Dr Mélissa Généreux

Les Estriens préoccupés par la légalisation du cannabis

Près des deux tiers des Estriens sont préoccupés par la légalisation du cannabis, qui deviendra légal au Québec à compter du 17 octobre.

La moitié des 1600 adultes sondés se sont d’abord montrés inquiets que les jeunes puissent commencer à en consommer en bas âge et des conséquences négatives sur la santé mentale. C’est ce qui ressort d’un sondage en ligne initié par la direction de la Santé publique de l’Estrie.

L’idée derrière le sondage était de connaitre les principales préoccupations de la population estrienne afin d’adopter des mesures dans différents secteurs qui répondront aux craintes les plus pressantes. Près de 1600 personnes ont répondu au sondage en ligne du 14 juin au 4 juillet. 

« C’est un échantillon vraiment important, qui traduit un réel intérêt pour cette question », souligne la directrice de la Santé publique en Estrie, Dre Mélissa Généreux.

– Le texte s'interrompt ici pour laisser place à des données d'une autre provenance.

(** * gymu.wrappers.atari: the Atari preprocessing wrappers

    A shallow embedding of [src/gymu/wrappers/atari/__init__.py].

    Every wrapper class of the module becomes a record holding the wrapped
    environment [env] and the wrapper's own attributes; every method becomes
    a computation in a state-and-exception monad over that record, so that
    attribute assignment, calls on [self.env], [assert] and the exceptions of
    Python are all explicit. *)

From Stdlib Require Import ZArith List String Bool Lia.
From Stdlib Require Import Floats.SpecFloat.
Import ListNotations.
Open Scope string_scope.
Open Scope list_scope.
Open Scope Z_scope.

(** ** Python values *)

(** The exceptions the module can raise itself, and [EnvError] for whatever
    an inner environment raises on its own. *)
Inductive Exn : Type :=
| AssertionError
| IndexError
| ValueError
| UnboundLocalError
| EnvError (msg : string).

Inductive Res (A : Type) : Type :=
| Ok (a : A)
| Raise (e : Exn).
Arguments Ok {A} a.
Arguments Raise {A} e.

Definition is_ok {A} (r : Res A) : bool :=
  match r with Ok _ => true | Raise _ => false end.

(** A method body: it reads and updates the object it runs on and either
    returns a value or raises.  The object is returned in both cases, since
    an exception does not undo the assignments made before it. *)
Definition M (S A : Type) : Type := S -> Res A * S.
(** * ATen native histogram (aten/src/ATen/native/Histogram.cpp)

    A shallow embedding of the CPU histogram entry points of ATen:
    input validation, output preparation, selection of the outermost bin
    edges and the orchestration of the histogramdd / histogram / histc
    entry points, together with theorems about them.

    Conventions of the embedding.
    - [int64_t] values are [Z]; loop counters and vector positions are [nat].
      The sum [bin_ct + 1] on a count given by the caller is the checked
      sum [add_int64] where it is the number of steps of a linspace.
    - [double] values are primitive binary64 floats ([PrimFloat.float]); the
      elements of a tensor are kept as the doubles they denote.
    - A tensor is a record of its dtype, its sizes and its elements in
      row-major order.
    - A failing [TORCH_CHECK] is the error [InvalidArgument] carrying the
      check that failed; a failing [TORCH_INTERNAL_ASSERT] is
      [InternalAssert].
    - Functions that only read their arguments live in the error monad
      [Res]; functions that resize or write the output tensors [hist] and
      [bin_edges] live in the monad [M], which threads the output store and
      keeps the store reached when an error is raised. *)

From Stdlib Require Import ZArith List Bool Lia Floats.
Import ListNotations.
Local Open Scope Z_scope.
(** * tcglog-parser: the binary log decoder and the per-event validator

    A shallow embedding of [log.go] (record decoder, format detection, log
    handle) and of [checkEvent] (per-event structural rules), followed by the
    properties of the specification that concern them.

    Conventions of the embedding:
    - a Go [uintN] is a [Z] in [0, 2^N); a byte is a [Byte.byte];
    - the byte source is a [bytes.Reader] (the one [NewLogFromByteReader]
      passes in): a byte slice and a cursor, threaded through a state monad;
    - a Go call that returns [(value, error)] returns a pair whose second
      component is [option error], with [None] for [nil];
    - the executing machine's byte order is a parameter ([ByteOrder]), since
      [nativeEndian_] reinterprets raw memory. *)

From Stdlib Require Import ZArith List Lia.
From Stdlib Require Import Strings.String Strings.Ascii Strings.Byte.
From stdpp Require Import base option list gmap strings pretty.

Import ListNotations.
Local Open Scope Z_scope.

Abbreviation byte := Byte.byte.

#[global] Instance byte_eq_decision : EqDecision byte := Byte.byte_eq_dec.

(** ** Constants declared outside the translated files

    [AlgorithmSha1] .. [AlgorithmSha512], the [EventType...] codes, the two
    [Format] values and [SeparatorEventTypeError] are declared in a file of
    the package that is not among the translated ones.  They are taken as
    parameters.  The inequalities are the ones the Go compiler enforces
    (duplicate keys in the [knownAlgorithms] literal and duplicate constant
    cases in the [switch] of [checkEvent] are compile errors), plus the two
    formats being different values. *)

Class Constants := {
  AlgorithmSha1 : Z;
  AlgorithmSha256 : Z;
  AlgorithmSha384 : Z;
  AlgorithmSha512 : Z;
  EventTypePostCode : Z;
  EventTypeNoAction : Z;
  EventTypeSeparator : Z;
  EventTypeEventTag : Z;
  Format1_2 : Z;
  Format2 : Z;
  SeparatorEventTypeError : Z;
  algorithms_distinct :
    NoDup [AlgorithmSha1; AlgorithmSha256; AlgorithmSha384; AlgorithmSha512];
  event_types_distinct :
    NoDup [EventTypePostCode; EventTypeNoAction; EventTypeSeparator;
           EventTypeEventTag];
  formats_distinct : Format1_2 ≠ Format2
}.

(** The values the TCG algorithm registry and the PC Client specifications
    assign; used wherever a property is evaluated on a concrete log. *)
Definition tcg : Constants := {|
  AlgorithmSha1 := 4;
  AlgorithmSha256 := 11;
  AlgorithmSha384 := 12;
  AlgorithmSha512 := 13;
  EventTypePostCode := 1;
  EventTypeNoAction := 3;
  EventTypeSeparator := 4;
  EventTypeEventTag := 6;
  Format1_2 := 1;
  Format2 := 2;
  SeparatorEventTypeError := 1;
  algorithms_distinct := ltac:(by apply (bool_decide_unpack _));
  event_types_distinct := ltac:(by apply (bool_decide_unpack _));
  formats_distinct := ltac:(discriminate)
|}.

(** ** Data model ([log.go], lines 14-47) *)

Definition Format := Z.
Definition PCRIndex := Z.
Definition EventType := Z.
Definition AlgorithmId := Z.
Definition Digest := list byte.
Abbreviation DigestMap := (gmap Z (list byte)).

(** [Event]: the payload is a byte slice in [log.go] and an [EventData] in
    the validator, hence the parameter. *)
Record Event (D : Type) := mkEvent {
  ePCRIndex : PCRIndex;
  eEventType : EventType;
  eDigests : DigestMap;
  eData : D
}.
Arguments mkEvent {D} _ _ _ _.
Arguments ePCRIndex {D} _.
Arguments eEventType {D} _.
Arguments eDigests {D} _.
Arguments eData {D} _.

(** The errors a decoder call can return: the two sentinels of package [io],
    the package's own [InvalidLogError], and [bytes.Reader.Seek]'s error. *)
Inductive error :=
  | EOF
  | ErrUnexpectedEOF
  | InvalidLogError (s : string)
  | SeekError (s : string).

#[global] Instance error_eq_decision : EqDecision error.
Proof. solve_decision. Defined.

(** ** Byte order ([log.go], lines 49-85)

    The [unsafe.Pointer] cast of [&b[0]] to a pointer to [uint32] reads the
    four bytes at [b] as the machine stores a [uint32]: least significant byte first on a
    little-endian host, most significant byte first on a big-endian one. *)

Inductive ByteOrder := LittleEndian | BigEndian.

Definition byte_to_Z (b : byte) : Z := Z.of_N (Byte.to_N b).

Definition byte_of_Z (z : Z) : byte :=
  default x00 (Byte.of_N (Z.to_N (Z.land z 255))).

Près de la moitié (46 %) des gens se disent en faveur de la légalisation. Presque personne n’a répondu « neutre » à la question de savoir s’ils étaient ou non en faveur de la légalisation. « C’est une question qui ne laisse personne indifférent », conclut Dre Généreux.

Les Estriens se sont dits en grand nombre inquiets que la légalisation amène des adolescents à avoir accès à la marijuana à un très jeune âge.

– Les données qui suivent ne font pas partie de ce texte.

(** * Signaling relay (server.js): rooms, connections and message relay

    A shallow embedding of the WebSocket signaling server of the
    screen-share repository, and the properties of its room and
    connection registries.

    The two registries of [server.js] are finite maps keyed by strings
    ([gmap]); the participant set of a room is kept as a duplicate-free
    list in insertion order, which is the order [Set.prototype.forEach]
    visits.  Handlers run in a small monad that threads the registries,
    records every [ws.send] and carries JavaScript exceptions.  What the
    runtime supplies enters as an argument: the value [uuid()] returns,
    and [JSON.parse] itself.

    The embedding follows the Node server (the first half of the file,
    where [safeSend] looks at [readyState]); the edge handler that
    follows it has the same handlers word for word. *)

From Stdlib Require Import ZArith SpecFloat Ascii String.
From stdpp Require Import gmap strings list pretty.

#[local] Set Warnings "-register-all".

(** ** JavaScript values *)

(** The values [JSON.parse] can produce, plus [undefined] (a missing
    property).  Numbers are IEEE 754 doubles, in the representation the
    Standard Library specifies floating point with. *)
Inductive JSValue : Type :=
| JUndefined
| JNull
| JBool (b : bool)
| JNumber (x : spec_float)
| JString (s : string)
| JArray (l : list JSValue)
| JObject (l : list (string * JSValue)).

(** [ToBoolean]: what [!v], [v || w] and [v && w] test. *)
Definition truthy (v : JSValue) : bool :=
  match v with
  | JUndefined | JNull => false
  | JBool b => b
  | JNumber (S754_zero _) | JNumber S754_nan => false
  | JNumber _ => true
  | JString s => negb (String.eqb s "")
  | JArray _ | JObject _ => true
  end.

(** [a || b] *)
Definition js_or (a b : JSValue) : JSValue := if truthy a then a else b.

Fixpoint assoc_get (k : string) (l : list (string * JSValue)) : option JSValue :=
  match l with
  | [] => None
  | (k', v) :: l' => if String.eqb k k' then Some v else assoc_get k l'
  end.

Fixpoint assoc_set (k : string) (v : JSValue) (l : list (string * JSValue))
  : list (string * JSValue) :=
  match l with
  | [] => [(k, v)]
  | (k', v') :: l' =>
      if String.eqb k k' then (k', v) :: l' else (k', v') :: assoc_set k v l'
  end.

Fixpoint assoc_remove (k : string) (l : list (string * JSValue))
  : list (string * JSValue) :=
  match l with
  | [] => []
  | (k', v) :: l' =>
      if String.eqb k k' then assoc_remove k l' else (k', v) :: assoc_remove k l'
  end.

(** [o.k] for the field names the handlers read ([type], [roomCode],
    [viewerId], [offer], [adminId], [answer], [target], [candidate]):
    none of them is a property of a primitive, of an array or of
    [Object.prototype], so only an own property of an object answers. *)
Definition get_prop (o : JSValue) (k : string) : JSValue :=
  match o with
  | JObject l => default JUndefined (assoc_get k l)
  | _ => JUndefined
  end.

(** [o?.k] *)
Definition opt_chain (o : JSValue) (k : string) : JSValue :=
  match o with
  | JUndefined | JNull => JUndefined
  | _ => get_prop o k
  end.

(** [{ type, ...payload }]: the literal sets [type], the spread then
    defines each own property of [payload] in order. *)
Definition spread (type : string) (payload : list (string * JSValue)) : JSValue :=
  JObject (fold_left (λ acc kv, assoc_set kv.1 kv.2 acc) payload [("type", JString type)]).

(** ** Strings *)

(** A string is held in its UTF-8 form: one byte for an ASCII character,
    a lead byte and one to three continuation bytes for every other code
    point (a surrogate that stands alone is held in the three bytes of
    its own code).  Two JavaScript strings are equal, empty, or split at
    a dash exactly when their UTF-8 forms are; [trim] and [toUpperCase]
    work on code points, which [code_points] recovers from the bytes. *)

Fixpoint string_forallb (p : ascii → bool) (s : string) : bool :=
  match s with
  | EmptyString => true
  | String c s' => p c && string_forallb p s'
  end.

(** The UTF-8 form of the code point [c]. *)
Definition utf8 (c : N) : string :=
  let byte n := String (ascii_of_N n) EmptyString in
  (if c <? 0x80 then byte c
   else if c <? 0x800 then
     byte (0xC0 + c / 0x40) +:+ byte (0x80 + c mod 0x40)
   else if c <? 0x10000 then
     byte (0xE0 + c / 0x1000) +:+ byte (0x80 + c / 0x40 mod 0x40)
     +:+ byte (0x80 + c mod 0x40)
   else
     byte (0xF0 + c / 0x40000) +:+ byte (0x80 + c / 0x1000 mod 0x40)
     +:+ byte (0x80 + c / 0x40 mod 0x40) +:+ byte (0x80 + c mod 0x40))%N.

(** The bytes 0x80 to 0xBF continue a character; every other byte
    starts one. *)
Definition is_continuation (b : ascii) : bool :=
  let n := nat_of_ascii b in (128 <=? n)%nat && (n <=? 191)%nat.

Definition starts_character (s : string) : bool :=
  match s with
  | EmptyString => true
  | String b _ => negb (is_continuation b)
  end.

(** The code points of a string, each in its UTF-8 form: a byte that
    starts a character, with the continuation bytes that follow it. *)
Fixpoint code_points (s : string) : list string :=
  match s with
  | EmptyString => []
  | String b s' =>
      match code_points s' with
      | [] => [String b EmptyString]
      | u :: r =>
          if starts_character u then String b EmptyString :: u :: r
          else String b u :: r
      end
  end.

Fixpoint join (l : list string) : string :=
  match l with
  | [] => EmptyString
  | u :: r => u +:+ join r
  end.

(** The UTF-8 form of one code point: a first byte and as many
    continuation bytes as the first byte announces. *)
Definition is_character (u : string) : bool :=
  match u with
  | EmptyString => false
  | String b r =>
      let n := nat_of_ascii b in
      string_forallb is_continuation r
      && (if (n <? 128)%nat then (String.length r =? 0)%nat
          else if (n <? 192)%nat then false
          else if (n <? 224)%nat then (String.length r =? 1)%nat
          else if (n <? 240)%nat then (String.length r =? 2)%nat
          else if (n <? 248)%nat then (String.length r =? 3)%nat
          else false)
  end.

(** The strings that are the UTF-8 form of a JavaScript string. *)
Definition is_text (s : string) : bool := forallb is_character (code_points s).

(** What [trim] strips: the [WhiteSpace] and [LineTerminator] code points
    of ECMAScript.  TAB, LF, VT, FF, CR, SPACE, NO-BREAK SPACE, OGHAM
    SPACE MARK, EN QUAD to HAIR SPACE, LINE SEPARATOR, PARAGRAPH
    SEPARATOR, NARROW NO-BREAK SPACE, MEDIUM MATHEMATICAL SPACE,
    IDEOGRAPHIC SPACE and ZERO WIDTH NO-BREAK SPACE. *)
Definition white_space : list N :=
  [0x9; 0xA; 0xB; 0xC; 0xD; 0x20; 0xA0; 0x1680;
   0x2000; 0x2001; 0x2002; 0x2003; 0x2004; 0x2005; 0x2006; 0x2007; 0x2008;
   0x2009; 0x200A; 0x2028; 0x2029; 0x202F; 0x205F; 0x3000; 0xFEFF]%N.

Definition is_white_space (u : string) : bool :=
  existsb (String.eqb u) (utf8 <$> white_space).

(** A string of white space only. *)
Definition is_blank (s : string) : bool := forallb is_white_space (code_points s).

Fixpoint strip_start (l : list string) : list string :=
  match l with
  | [] => []
  | u :: r => if is_white_space u then strip_start r else l
  end.

Fixpoint strip_end (l : list string) : list string :=
  match l with
  | [] => []
  | u :: r =>
      match strip_end r with
      | [] => if is_white_space u then [] else [u]
      | t => u :: t
      end
  end.

(** [s.trim()] *)
Definition trim (s : string) : string :=
  join (strip_end (strip_start (code_points s))).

« Nous ne sommes pas inquiets de notre côté, car ce sera légal pour les gens de 18 ans et plus, et nous savons que nous allons travailler en prévention très tôt auprès des enfants et des parents. Le profit généré par la vente de cannabis sera réinvesti dans la prévention. Ce profit-là, avant, allait au marché noir », met en contexte Mélissa Généreux.

Du côté des incidences pour la santé mentale, la directrice de la Santé publique dit qu’il reste beaucoup de travail à faire pour trouver des corridors dans le système de santé, pour venir en aide aux gens plus vulnérables, pour placer les points de vente dans des endroits stratégiques. Mais le dossier chemine.

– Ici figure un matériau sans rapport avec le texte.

(** [generate_socratic_questions(concept)], lines 126-142. *)
Definition generate_socratic_questions (concept : string) : M string :=
  let prompt := socratic_prompt concept in
  try_except
    (model_generate_content prompt)
    (fun e => ret ("Error generating Socratic questions: " ++ str e)).

(** [generate_quiz(topic)], lines 144-163. *)
Definition generate_quiz (topic : string) : M string :=
  let prompt := quiz_prompt topic in
  try_except
    (model_generate_content prompt)
    (fun e => ret ("Error generating quiz: " ++ str e)).

(** [generate_project(topic)], lines 165-182. *)
Definition generate_project (topic : string) : M string :=
  let prompt := project_prompt topic in
  try_except
    (model_generate_content prompt)
    (fun e => ret ("Error generating project: " ++ str e)).

(** The last branch of the dispatch in [handle_message], lines 244-271:
    the general tutoring reply, built from the text of the item as it
    was received. *)
Definition general_reply (item_text : string) : M string :=
  let prompt := general_prompt item_text in
  try_except
    (model_generate_content prompt)
    (fun _ => ret apology_text).

(** The dispatch of [handle_message] on a text item, lines 230-271: from
    the text of the item to [response_text].  A generator is called when
    the tag is its command and the content is a non-empty string. *)
Definition respond (item_text : string) : M string :=
  let (command, content) := parse_chat_command item_text in
  match command, content with
  | curriculum, Some (String _ _ as topic) => generate_curriculum topic
  | socratic, Some (String _ _ as concept) => generate_socratic_questions concept
  | quiz, Some (String _ _ as topic) => generate_quiz topic
  | project, Some (String _ _ as topic) => generate_project topic
  | help, _ => ret get_help_text
  | _, _ => general_reply item_text
  end.

(** The body of the loop of [handle_message], lines 219-286. *)
Definition handle_content (sender : string) (item : AgentContent) : M unit :=
  match item with
  | StartSessionContent =>
      logger_info ("🟢 Session started with " ++ sender) ;;
      welcome_msg <- create_text_chat welcome_text false ;;
      ctx_send sender (Chat welcome_msg)
  | TextContent text =>
      logger_info ("💬 Text message from " ++ sender ++ ": " ++ text) ;;
      response_text <- respond text ;;
      response_message <- create_text_chat response_text false ;;
      ctx_send sender (Chat response_message)
  | EndSessionContent =>
      logger_info ("🔴 Session ended with " ++ sender) ;;
      farewell_msg <- create_text_chat farewell_text true ;;
      ctx_send sender (Chat farewell_msg)
  | OtherContent =>
      logger_info ("❓ Received unexpected content type from " ++ sender)
  end.

(** [handle_message(ctx, sender, msg)], lines 205-286. *)
Definition handle_message (sender : string) (msg : ChatMessage) : M unit :=
  logger_info ("📨 Received message from " ++ sender) ;;
  now <- utcnow ;;
  ctx_send sender
    (Acknowledgement {| ack_timestamp := now; acknowledged_msg_id := msg_id msg |}) ;;
  for_each (handle_content sender) (content msg).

Puis, quelque 51 % des répondants démontrent une ouverture pour permettre la consommation de cannabis dans certains lieux publics extérieurs, mais ils sont plus réticents pour les espaces verts (37 %), les berges ou les plages (35 %).

« Les données que nous avons récoltées sont très transparentes. Nous allons les partager avec toutes les municipalités pour les aider à prendre des décisions sur les lieux où elles auront à décider si elles permettent ou non la consommation, comme les espaces verts et les festivals par exemple », ajoute Mélissa Généreux.

UNE LOI QUI VISE LE JUSTE MILIEU

Dre Généreux tient à rappeler qu’à la base, ce projet de loi se veut positif d’un point de vue de santé publique.

« L’utilisation du cannabis est là depuis très longtemps et elle est là pour rester. Quand nous étions dans la totale prohibition, il y avait des problèmes élevés dû au cannabis : le marché noir, le crime organisé, le manque de contrôle sur la qualité des produits... Si nous étions dans la légalisation à l’extrême, avec marketing et promotion dans le but d’en vendre toujours plus, ça ne fonctionnerait pas non plus. Ce que la loi vise, c’est le juste milieu. Ce ne sera plus un produit prohibé, il sera légal, mais ce sera bien encadré. Il n’y aura pas de promotion et on ne sera pas dans une logique de faire des profits à tout prix, on pourra contrôler la qualité et la quantité dans les produits, on peut s’assurer que les produits ne sont pas contaminés par d’autres substances et on pourra mettre en place des systèmes de repérage », explique Dre Généreux.

« C’est une approche pragmatique. Comme société, nous sommes maintenant dans le moins pire des scénarios », ajoute-t-elle.